Les sous-bois du Bois de Boulogne puent l’humus humide et le sexe rance. Feuilles mortes craquent sous mes bottes en latex noir, lisses et brillantes. J’ai enfilé mon cosplay d’Anonyme après le salon cosplay underground en banlieue. Masque vénitien couvrant mes yeux, cape fluide sur ma combinaison moulante qui serre mes formes généreuses. Pomme d’Adam discrète sous le latex tendu. Odeur lourde de maquillage – fond de teint sucré, gloss vanillé – se mélange à la terre mouillée. Voitures ronronnent à trente mètres, phares percent l’ombre.
Toi, effondré à genoux, cul béant, sperme coule encore. Le vieux s’est barré, branleurs en cercle matent. Je m’approche, douce. Doigt glisse sur ton trou dilaté, ramasse le jus chaud. Je le porte à mes lèvres peintes, suce lentement. Goût salé, âcre. Tes yeux s’écarquillent. “Anonyme…”, je murmure, voix rauque sud-américaine feutrée. Masque en place, je suis l’héroïne de l’ombre, venue libérer tes pulsions.
L’Approche : Tension et Jeu de Rôle dans les Sous-Bois
Tu bandes encore, bite raide dans la boue. Je m’agenouille, latex frotte tes cuisses poilues. Frottement sec, électrique. Main gantée agrippe ta queue, pompe ferme. “Cède-moi, héros brisé”, je susurre. Tension monte. Ton souffle s’accélère, mêlé aux cliquetis lointains de ceintures. Je retire pas le masque. Pas encore. Doigts enduits de lub’ fouillent ton cul ravagé. Tu gémis, poussé contre l’arbre rugueux. Jeu de rôle démarre : je suis l’inconnue masquée, toi mon soumis. Adrénaline pulse. Fiction et réel se télescopent dans ce bois-convention perverse.
Brusquement, je te plaque face à terre. Cape balaye les feuilles. “Suce mes bottes d’abord.” Tu obéis, langue râpe le latex froid. Odeur de cirage et sueur. Ma bite gonfle sous la combi, zip s’ouvre avec un crissement. Queue jaillit, veinée, prête. Tu la prends en bouche, maladroit. Bruits de succion gorgés de boue. Branleurs approchent, ombres dansent.

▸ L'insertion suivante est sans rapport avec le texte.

(** Package sc: synthdefs are opaque. *)
Variable UgenFunc : Type.
Variable Synthdef : Type.
Variable NewSynthdef : string -> UgenFunc -> Synthdef.

(** Package scid: what the server answers to a request, given the requests
    it has served before. *)
Variable scid_reply :
  list (Synthdef * gmap string spec_float) -> Synthdef -> gmap string spec_float -> option error.

(** The order in which a [range] over the registry visits its keys. *)
Variable range_order : gmap string Synthdef -> list string.

(** [strconv.Quote], used only to print a [NumError]. *)
Variable Quote : string -> string.

(** The [Error()] method. *)
Fixpoint Error (e : error) : string :=
  match e with
  | errorString s => s
  | fundamental msg => msg
  | withMessage cause msg => msg +:+ ": " +:+ Error cause
  | NumError Func Num Err =>
      "strconv." +:+ Func +:+ ": parsing " +:+ Quote Num +:+ ": " +:+ Error Err
  end.

(** What the program does to the outside: the lines written to standard
    output and the requests sent to the playback backend, oldest first. *)
Record World : Type := mkWorld {
  stdout : list string;
  played : list (Synthdef * gmap string spec_float)
}.

(** [scid.Play(def, ctls)] *)
Definition scid_Play (def : Synthdef) (ctls : gmap string spec_float) (w : World)
  : option error * World :=
  (scid_reply (played w) def ctls, mkWorld (stdout w) (played w ++ [(def, ctls)])).

(** [fmt.Println(name)] *)
Definition Println (name : string) (w : World) : World :=
  mkWorld (stdout w ++ [name]) (played w).

Definition ErrDupl : error := errors.New "sound is already defined".

(** [App]: the two options and the registry ([mu] guards [m] and has no
    state of its own between calls). *)
Record App : Type := mkApp {
  app_list : bool;
  app_sound : string;
  app_m : gmap string Synthdef
}.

L’Explosion : Baise Sauvage sous le Costume
Je te pénètre d’un coup. Cul serré avale ma longueur. Frottement intense, latex claque contre tes fesses. “Défonce-toi sur moi, salope !” je grogne. Dialogues sales fusent. “T’aimes ma queue d’héroïne ?” Tu baves : “Oui… plus fort…” Poppers sous ton nez, tu planes. Je pilonne, bassin cogne, bruits humides claquent. Seins faux rebondissent sous le tissu, tétons durs frottent l’intérieur. Transpiration perle, maquillage coule un peu. Odeur entêtante : sueur, latex chaud, sperme frais. Voitures klaxonnent au loin, public invisible bande.

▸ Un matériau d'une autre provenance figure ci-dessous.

Lemma set_prop_heap_ok l k v h :
  heap_ok h = true → value_ok (length h) v = true →
  heap_ok (set_prop l k v h) = true.
Proof.
  intros Hok Hv. apply heap_ok_spec. intros l0 o0 Hl0.
  rewrite set_prop_length.
  pose proof (proj1 (heap_ok_spec h) Hok) as Hall.
  destruct (decide (l0 = l)) as [->|Hne].
  2:{ rewrite set_prop_lookup_ne in Hl0 by done. by eapply Hall. }
  unfold set_prop in Hl0. destruct (h !! l) as [[fs|vs]|] eqn:Hl.
  - rewrite list_lookup_insert_eq in Hl0 by by apply lookup_lt_Some in Hl.
    injection Hl0 as <-. pose proof (Hall _ _ Hl) as Hobj.
    apply obj_ok_intro_obj.
    + intros k' v' Hin. apply elem_of_set_field in Hin as [Hin|[= -> ->]]; [|done].
      apply (obj_ok_values _ _ Hobj). simpl. apply list_elem_of_fmap. by exists (k', v').
    + apply nodup_set_field. by eapply obj_ok_nodup.
  - destruct (index_of_key k) as [i|].
    + rewrite list_lookup_insert_eq in Hl0 by by apply lookup_lt_Some in Hl.
      injection Hl0 as <-. pose proof (Hall _ _ Hl) as Hobj. simpl in *.
      rewrite forallb_forall in Hobj. apply forallb_forall. intros x Hx.
      apply list_elem_of_In, list_elem_of_lookup in Hx as [j Hj].
      destruct (decide (i = j)) as [->|Hij].
      * rewrite list_lookup_insert_eq in Hj by by apply lookup_lt_Some in Hj; rewrite length_insert in Hj.
        congruence.
      * rewrite list_lookup_insert_ne in Hj by done.
        apply Hobj, list_elem_of_In. by eapply list_elem_of_lookup_2.
    + rewrite Hl in Hl0. injection Hl0 as <-. by eapply Hall.
  - congruence.
Qed.

Lemma alloc_heap_ok o h :
  heap_ok h = true → obj_ok (S (length h)) o = true →
  heap_ok (alloc o h).2 = true.
Proof.
  intros Hok Ho. apply heap_ok_spec. intros l o0 Hl.
  rewrite alloc_length. unfold alloc in Hl. cbn [snd] in Hl.
  apply lookup_app_Some in Hl as [Hl|[_ Hl]].
  - eapply obj_ok_mono; [|by eapply (proj1 (heap_ok_spec h))]. lia.
  - apply list_lookup_singleton_Some in Hl as [_ <-]. done.
Qed.

End StoreOk.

Tu jouis en premier, sperme gicle sur les feuilles. Je continue, savage. Main sur ta nuque, je te domine. “Mate-les qui te matent !” Branleurs se branlent fort, jets blancs dans l’ombre. Mon orgasme monte, brûlant. Je me retire, gicle sur ton dos. Chaud, épais. Extase cérébrale, pulsions libérées en héroïne.
Halètants. Je me redresse. Zip remonté, masque intact. Cape virevolte. “À jamais anonyme…” murmure final. Je disparais dans les ronces, silhouette fond en ombre. Toi, reste là, cul ruiné, réalité reprend. Moi, redevenue étrangère, file vers la nuit. Cosplay range ses secrets. Bois avale tout.